Sunday, October 04, 2009
"Progress toward high industrialized world emissions cuts remains disappointing during these talks. We're not seeing real advances there," Yvo de Boer, the head of the U.N. Climate Change Secretariat, told reporters.
That just about sums up all the progress or disappointment at the on going pre Copenhagen discussions taking place at Bangkok, Thailand. The discussions are scheduled to end on October 9, 2009 and are being attended by delegates from 180 different countries who are attempting to nail down a global agreement to cut carbon emissions that will be finalized at Copenhagen. Unfortunately , the differences between the developed world and the developing world are just as wide as they have ever been. Even the targets for the developed world seem to be way out of reach.
Such an outcome should not be surprising to all of those who are familiar with the logic behind the “Tragedy of the Commons”. Each country wants to decrease the cost of its own targets hoping that somebody else will pick up the slack. When each country attempts to lower its own cost by shifting it to another country then the earth suffers because the global targets will be missed and only ruin will result.
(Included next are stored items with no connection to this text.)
Lemma find_matching_loop_In (tb : str) (cs : list str) (c : str) :
  In c (find_matching_loop tb cs) <->
  In c cs /\ is_thumbnail c = false /\
  (tb = lower (get_base_name c) \/
   Spec.prefix tb (lower (get_base_name c)) \/
   Spec.prefix (lower (get_base_name c)) tb \/
   Spec.remove_hyphens tb = Spec.remove_hyphens (lower (get_base_name c))).
Proof.
  induction cs as [|f cs IH]; simpl.
  - tauto.
  - destruct (is_thumbnail f) eqn:Hf.
    + rewrite IH. split.
      * intros (Hin & Hc & Hm). auto.
      * intros ([-> | Hin] & Hc & Hm); [congruence | auto].
    + match goal with |- context [if ?b then _ else _] => destruct b eqn:Hcond end.
      * apply match_condition_spec in Hcond. simpl. rewrite IH. split.
        -- intros [<- | (Hin & Hc & Hm)]; auto.
        -- intros ([-> | Hin] & Hc & Hm); auto.
      * rewrite IH. split.
        -- intros (Hin & Hc & Hm). auto.
        -- intros ([-> | Hin] & Hc & Hm); [|auto].
           apply match_condition_spec in Hm. congruence.
Qed.

Lemma find_matching_loop_empty_base (cs : list str) :
  find_matching_loop [] cs = filter (fun c => negb (is_thumbnail c)) cs.
Proof.
  induction cs as [|f cs IH]; simpl; [reflexivity|].
  destruct (is_thumbnail f); simpl; [exact IH|].
  destruct (lower (get_base_name f)); simpl; now rewrite IH.
Qed.

End Matcher.


(** C6, as the code has it: for a derivative whose identity is empty,
    [find_matching_main_files] returns every candidate that the detector
    does not classify as a derivative, the empty identity being a prefix of
    every identity. *)
Theorem find_matching_empty_identity (d : str) (cs : list str) :
  get_base_name d = [] ->
  find_matching_main_files (get_base_name d) cs =
  filter (fun c => negb (is_thumbnail c)) cs.
Proof.
  intros ->. unfold find_matching_main_files. simpl.
  apply find_matching_loop_empty_base.
Qed.

Lemma find_matching_empty_identity_witness :
  get_base_name (lit "-100x100.jpg") = [] /\
  find_matching_main_files (get_base_name (lit "-100x100.jpg")) [lit "sunset.jpg"] =
  filter (fun c => negb (is_thumbnail c)) [lit "sunset.jpg"].
Proof.
  split; [reflexivity|].
  apply (find_matching_empty_identity (lit "-100x100.jpg")). reflexivity.
Defined.

(** C6 as stated fails: the derivative [-100x100.jpg] has an empty
    identity and matches [sunset.jpg], whose identity is [sunset]. *)
Lemma find_matching_empty_identity_overmatches :
  is_thumbnail (lit "-100x100.jpg") = true /\
  get_base_name (lit "-100x100.jpg") = [] /\
  In (lit "sunset.jpg")
     (find_matching_main_files (get_base_name (lit "-100x100.jpg")) [lit "sunset.jpg"]) /\
  is_thumbnail (lit "sunset.jpg") = false /\
  get_base_name (lit "sunset.jpg") <> [].
Proof.
  repeat split; try reflexivity.
  - vm_compute. now left.
  - vm_compute. discriminate.
Qed.

Example sunset_recall :
  find_matching_main_files (lit "sunset") [lit "sunset.jpg"; lit "sunset-150x150.jpg"] =
  [lit "sunset.jpg"].
Proof. reflexivity. Qed.
(* ===== verification/_CoqProject ===== *)
-Q . S2P
Prelude.v
Pytext.v
PyVal.v
Json.v
Retry.v
JobQueue.v
Pytime.v
Ddl.v
FlexClient.v
Handlers.v
ConfigRw.v
Summary.v
Ingest.v
Coverage.v
Transactions.v
Trades.v
Cron.v
Schedule.v
Diagnose.v
OpsCheck.v
HttpMetrics.v
Config.v
Notify.v
SlotCli.v
Manual.v
Metrics.v
Dashboard.v
Routes.v
RawPeek.v
Worker.v
Health.v
Progress.v
Steady.v
Outage.v
Recovery.v
System.v
Life.v
App.v
Plant.v
(** When the order is by a key, the selected element has the least key; which element
    of equal key it is does not matter. *)
Lemma min_by_key {A} (lt : A → A → bool) (key : A → Z) l a :
  (∀ x y, lt x y = true ↔ key x < key y) → min_by lt l = Some a → ∀ x, x ∈ l → key a ≤ key x.
Proof.
  intros Hlt. revert a. induction l as [|y l IH]; simpl; intros a Ha x Hx; [done|].
  destruct (min_by lt l) as [b|] eqn:Hb.
  - specialize (IH b eq_refl). pose proof (Hlt b y). destruct (lt b y); simplify_eq.
    + apply elem_of_cons in Hx as [->|Hx]; [|by apply IH]. assert (key a < key y) by tauto. lia.
    + apply elem_of_cons in Hx as [->|Hx]; [done|]. specialize (IH x Hx).
      destruct (decide (key b < key a)); [|lia]. assert (false = true) by tauto. done.
  - apply min_by_None in Hb as ->. simplify_eq. by apply list_elem_of_singleton in Hx as ->.
Qed.

Lemma min_by_max_key {A} (key : A → Z) l a :
  min_by (λ x y, key y <? key x) l = Some a → ∀ x, x ∈ l → key x ≤ key a.
Proof.
  intros Ha x Hx.
  assert (- key a ≤ - key x); [|lia]. apply (min_by_key (λ x y, key y <? key x) (λ x, - key x) l); [|done..].
  intros. rewrite Z.ltb_lt. lia.
Qed.

(** [if x is not None and (acc is None or x < acc): acc = x]. *)
Definition keep_first {A} (lt : A → A → bool) (acc x : option A) : option A :=
  match x, acc with
  | None, _ => acc
  | Some _, None => x
  | Some a, Some b => if lt a b then x else acc
  end.
(* ===== verification/PyVal.v ===== *)
(** * Python values

    The dynamically typed values that cross the program's boundaries: YAML
    configuration, JSON request bodies, job payloads and run summaries. A dict is
    its list of items in insertion order. *)
From S2P Require Import Prelude Pytext.
From Stdlib Require Import Ascii.

(** A float as the number its text denotes: [FDec m e] is [m * 10^e]; binary
    rounding is not modelled. *)
Inductive pyfloat :=
| FNan
| FInf (neg : bool)
| FDec (m e : Z).

#[export] Instance pyfloat_eq_dec : EqDecision pyfloat.
Proof. solve_decision. Defined.

Unset Elimination Schemes.
Inductive pyval :=
| PNone
| PBool (b : bool)
| PInt (n : Z)
| PFloat (f : pyfloat)
| PStr (s : string)
| PList (l : list pyval)
| PDict (d : list (string * pyval)).
Set Elimination Schemes.

(** [repr(v)], and with it [str(v)] of a float or a container: kept abstract. *)
Class PyRepr := py_repr : pyval → string.

Notation pydict := (list (string * pyval)).

(** ** Reading values *)

Definition is_none (v : pyval) : bool := match v with PNone => true | _ => false end.

Definition truthy (v : pyval) : bool :=
  match v with
  | PNone => false
  | PBool b => b
  | PInt n => negb (n =? 0)
  | PFloat (FDec m _) => negb (m =? 0)
  | PFloat _ => true
  | PStr s => bool_decide (s ≠ "")
  | PList l => match l with [] => false | _ => true end
  | PDict d => match d with [] => false | _ => true end
  end.

(** [a or b]. *)
Definition py_or (a b : pyval) : pyval := if truthy a then a else b.

Fixpoint dict_lookup (k : string) (d : pydict) : option pyval :=
  match d with
  | [] => None
  | (k', v) :: d' => if decide (k' = k) then Some v else dict_lookup k d'
  end.

(** [d.get(k)]. *)
Definition dict_get (k : string) (d : pydict) : pyval := default PNone (dict_lookup k d).

(** [k in d]. *)
Definition dict_has (k : string) (d : pydict) : bool := bool_decide (is_Some (dict_lookup k d)).

(** [d[k] = v]: an existing key keeps its place. *)
Fixpoint dict_set (k : string) (v : pyval) (d : pydict) : pydict :=
  match d with
  | [] => [(k, v)]
  | (k', v') :: d' => if decide (k' = k) then (k', v) :: d' else (k', v') :: dict_set k v d'
  end.

(** [d.setdefault(k, v)]. *)
Definition dict_setdefault (k : string) (v : pyval) (d : pydict) : pydict :=
  if dict_has k d then d else dict_set k v d.

(** [{**a, **b}]. *)
Definition dict_merge (a b : pydict) : pydict :=
  foldl (λ acc '(k, v), dict_set k v acc) a b.

(** [dict(v or {})] of a JSON or YAML value. *)
Definition dict_or_empty (v : pyval) : res pydict :=
  if truthy v
  then match v with
       | PDict d => Ok d
       | PStr _ => Raise (Exn ValueError "dictionary update sequence element #0 has length 1; 2 is required")
       | _ => Raise (Exn TypeError "object is not a mapping")
       end
  else Ok [].

(** [str(v)]. *)
Definition py_str `{PyRepr} (v : pyval) : string :=
  match v with
  | PNone => "None"
  | PBool true => "True"
  | PBool false => "False"
  | PInt n => str_of_Z n
  | PStr s => s
  | _ => py_repr v
  end.

(** [str(v).strip() == ""]: only a text can print as blank. *)
Definition prints_blank (v : pyval) : bool :=
  match v with PStr s => bool_decide (strip s = "") | _ => false end.

(** [raw not in (None, "")]. *)
Definition given (raw : pyval) : bool :=
  match raw with PNone => false | PStr s => bool_decide (s ≠ "") | _ => true end.

(** [int(f)]: truncation toward zero. *)
Definition float_trunc (f : pyfloat) : res Z :=
  match f with
  | FNan => Raise (Exn ValueError "cannot convert float NaN to integer")
  | FInf _ => Raise (Exn OverflowError "cannot convert float infinity to integer")
  | FDec m e => Ok (if 0 <=? e then m * 10 ^ e else Z.quot m (10 ^ (- e)))
  end.

(** [int(v)]. *)
Definition py_int (v : pyval) : res Z :=
  match v with
  | PBool b => Ok (if b then 1 else 0)
  | PInt n => Ok n
  | PFloat f => float_trunc f
  | PStr s =>
      match int_of_str s with
      | Some n => Ok n
      | None => Raise (Exn ValueError ("invalid literal for int() with base 10: " +:+ s))
      end
  | _ => Raise (Exn TypeError "int() argument must be a string, a bytes-like object or a real number")
  end.

(** [v.strip()]: only a text has the method. *)
Definition method_strip (v : pyval) : res string :=
  match v with
  | PStr s => Ok (strip s)
  | _ => Raise (Exn AttributeError "object has no attribute 'strip'")
  end.

(** ** Floats from text *)

(** Digits with single underscores between them: the mantissa so far, the number
    of digits read, and the rest of the text. *)
Fixpoint float_digits (acc count : Z) (after_digit : bool) (s : string) : option (Z * Z * string) :=
  match s with
  | String c s' =>
      if is_digit c then float_digits (acc * 10 + digit_val c) (count + 1) true s'
      else if bool_decide (c = "_"%char) && after_digit
      then match s' with
           | String d _ => if is_digit d then float_digits acc count false s' else None
           | EmptyString => None
           end
      else Some (acc, count, s)
  | EmptyString => Some (acc, count, s)
  end.

(** The exponent part: [e] or [E], a sign, digits up to the end. *)
Definition float_exponent (s : string) : option Z :=
  match s with
  | EmptyString => Some 0
  | String c s' =>
      if bool_decide (lower_char c = "e"%char)
      then match s' with
           | String "-" r => Z.opp <$> int_digits 0 false r
           | String "+" r => int_digits 0 false r
           | r => int_digits 0 false r
           end
      else None
  end.

(** An unsigned decimal literal. *)
Definition float_magnitude (s : string) : option pyfloat :=
  match float_digits 0 0 false s with
  | None => None
  | Some (whole, nw, rest) =>
      match rest with
      | String "." rest' =>
          match float_digits whole 0 false rest' with
          | None => None
          | Some (m, nf, rest'') =>
              if nw + nf =? 0 then None
              else (λ x, FDec m (x - nf)) <$> float_exponent rest''
          end
      | _ => if nw =? 0 then None else (λ x, FDec whole x) <$> float_exponent rest
      end
  end.

Definition float_negate (f : pyfloat) : pyfloat :=
  match f with FNan => FNan | FInf b => FInf (negb b) | FDec m e => FDec (- m) e end.

(** [float(s)]; [None] is the [ValueError]. *)
Definition float_of_str (s : string) : option pyfloat :=
  let unsigned r :=
    let w := lower r in
    if bool_decide (w = "inf" ∨ w = "infinity") then Some (FInf false)
    else if bool_decide (w = "nan") then Some FNan
    else float_magnitude r in
  match strip s with
  | String "-" r => float_negate <$> unsigned r
  | String "+" r => unsigned r
  | r => unsigned r
  end.

(** [float(v)]. *)
Definition py_float (v : pyval) : res pyfloat :=
  match v with
  | PBool b => Ok (FDec (if b then 1 else 0) 0)
  | PInt n => Ok (FDec n 0)
  | PFloat f => Ok f
  | PStr s =>
      match float_of_str s with
      | Some f => Ok f
      | None => Raise (Exn ValueError ("could not convert string to float: " +:+ s))
      end
  | _ => Raise (Exn TypeError "float() argument must be a string or a real number")
  end.

(** [f == 0] and [f >= 0] (false on NaN). *)
Definition float_is_zero (f : pyfloat) : bool :=
  match f with FDec m _ => m =? 0 | _ => false end.
Definition float_ge_zero (f : pyfloat) : bool :=
  match f with FDec m _ => 0 <=? m | FInf neg => negb neg | FNan => false end.

(** ** Lemmas on dicts *)

Lemma dict_lookup_set k k' v d :
  dict_lookup k (dict_set k' v d) = if decide (k' = k) then Some v else dict_lookup k d.
Proof.
  induction d as [|[k1 v1] d IH]; simpl; [done|].
  repeat (case_decide; simplify_eq/=; try done); by rewrite IH, ?decide_False by done.
Qed.

Lemma dict_has_lookup k d : dict_has k d = true ↔ is_Some (dict_lookup k d).
Proof. unfold dict_has. apply bool_decide_eq_true. Qed.

Lemma dict_lookup_setdefault k k' v d :
  dict_lookup k (dict_setdefault k' v d)
  = if decide (k' = k) then Some (default v (dict_lookup k d)) else dict_lookup k d.
Proof.
  unfold dict_setdefault, dict_has. case_bool_decide as Hs.
  - case_decide; [subst|done]. by destruct Hs as [w ->].
  - rewrite dict_lookup_set. case_decide; [subst|done].
    destruct (dict_lookup k d); [by destruct Hs|done].
Qed.

Lemma dict_keys_set k v d :
  (dict_set k v d).*1 = if dict_has k d then d.*1 else d.*1 ++ [k].
Proof.
  unfold dict_has. induction d as [|[k1 v1] d IH]; cbn; [done|].
  destruct (decide (k1 = k)); cbn; [done|]. rewrite IH. by case_bool_decide.
Qed.

#[export] Hint Rewrite dict_lookup_set dict_lookup_setdefault : flex.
The US position has posed the greatest challenge to the participants so far. "Not knowing what the United States is going to be able to bring to Copenhagen really makes it very difficult for other countries in that Kyoto discussion to increase the level of ambition of their numbers," said John Ashe, a senior diplomat who chairs a key U.N. group negotiating expanded Kyoto commitments. So far it does not look very promising for the developed world to agree on the up to 40% carbon emissions cut by 2020 from the 1990 levels that scientists deem to be essential.
To make things even more complicated the developing nations refuse to accept anything less than a 40% cut by the developed world in addition to financial transfers that do not appear to be forthcoming. As you can see both sides are playing a game of chicken when the health of the entire planet is at stake.